Bayreuth 1953, Keilberth, Mödl , Hotter, un des plus grands Ring jamais enregistré. Il a été édité chez Arkivmusic, actuellement épuisé, on le trouve quand même pour 295- 450 euros…
Au gré des sites, on découvre des articles d’hommage – en anglais ou en allemand pour la plupart—souvent très fins, usant de contrastes, d’indications précises, qui permettent de bâtir la personnalité de Martha Mödl. Elle était une chanteuse intelligente qui développait pleinement le potentiel dramatique de chaque rôle. Furtwangler disait d’elle : « Les autres chanteurs peuvent chanter ce qu’ils aiment, vous les reconnaitrez toujours. Avec Martha Mödl, sa voix s’identifiait si évidemment avec le rôle, que vous ne portez d’attention qu’au caractère du personnage » Il est particulièrement frappant d’entendre comment, dans le rôle de Kundry, elle métamorphose sa voix en un mezzo-soprano parfaitement adapté à la dimension inquiétante et indécise du rôle. Ses années d’or bayreuthiennes vont de 1951 à 1957, elle sut adapter sa carrière à la conscience qu’elle avait de l’évolution de sa voix.

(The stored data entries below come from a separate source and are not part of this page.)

(* ===== verification/ScoreLift.v ===== *)
(** Score lifts: [src/quirk/intelligence/score_lift.py].

    A lift re-scores a copy of the evidence in which one roadmap item is
    resolved. The nine mutators, the per-item lifts and the aggregate
    projection, all built on [Scoring.compute_readiness_score]. *)
From Stdlib Require Import ZArith QArith Lia Lqa Ascii.
From stdpp Require Import base tactics gmap sets strings list pretty.
From S2P Require Import Prelude PyFloat PyVal Bands Scoring ScoringTheory ScoringProps Model Evidence EvidenceTheory Remediation Roadmap.

Local Open Scope Z_scope.
Local Open Scope quirk_scope.

(** [_ensure] and a change of the sub-dictionary it returns. *)
Definition update_sub (evidence : pydict) (key : string) (f : pydict -> pydict) : pydict :=
  dict_set evidence key (VDict (f (sub_mapping evidence key))).

Definition set_key (k : string) (v : pyval) (d : pydict) : pydict := dict_set d k v.

(** [_zero]. *)
Definition zero_keys (keys : list string) (sev : pydict) : pydict :=
  List.fold_left (fun d k => dict_set d k (VInt 0)) keys sev.

Definition has_key (d : pydict) (k : string) : bool :=
  match dict_get d k with Some _ => true | None => false end.

(** The severity dictionaries, the scored one only when it is present. *)
Definition zero_severities (keys : list string) (evidence : pydict) : pydict :=
  let e1 := update_sub evidence "finding_severity_counts" (zero_keys keys) in
  if has_key e1 "scored_finding_severity_counts"
  then update_sub e1 "scored_finding_severity_counts" (zero_keys keys) else e1.

Definition resolve_plaintext_http_exposure (evidence : pydict) : pydict :=
  dict_set (dict_set evidence "plaintext_http_count" (VInt 0)) "http_on_tls_port_count" (VInt 0).

Definition resolve_high_impact_findings (evidence : pydict) : pydict :=
  zero_severities ["HIGH"; "CRITICAL"] evidence.

Definition resolve_expired_certificates (evidence : pydict) : pydict :=
  update_sub evidence "certificate_observations" (set_key "expired_count" (VInt 0)).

De cette lucidité de son talent d’artiste, nous en avons un aperçu avec un film se voulant d’avant-garde, de 1997, ‘’ Poussières d’amour’’, du cinéaste allemand Werner Schoeter. Le cinéaste construit son film autour de la question que se posait Roland Barthes : « Comment les chanteurs font-ils pour trouver leurs émotions dans leur voix ? » Anita Cerquetti, Rita Gorr, Martha Mödl, se prêtent au jeu. Il y est question d’amour, de liberté, de voix, lors d’un séminaire à l’abbaye de Royaumont. Subitement, au détour d’un questionnement prétentieusement serré de la part du cinéaste,, Martha Mödl éclate de rire, se met à parler de fruits secs. Comment, dit-elle, pourrait-elle seulement enseigner le chant aux autres, alors qu’elle ne sait même pas elle-même comment elle s’y prend.
En 1986, Martha Mödl était l’invitée D’august Everding, dans sa série télévisée, Da Capo. Elle y retrace sa carrière, y parle de ses rôles (pas seulement wagnériens bien sûr) leur conversation est illustrée de nombreux extraits musicaux. A la fin de l’émission August Everding cite Wieland Wagner à propos de Martha Mödl : « Kundry, Brünnhilde, Isolde, (…) keine wie du »
La discographie est riche, mais je conseillerais en priorité ‘’The Queen of Drama in Opera ‘’ Editions Document, et Martha Mödl : Portrait Legend (Anniversary Edition) Profil.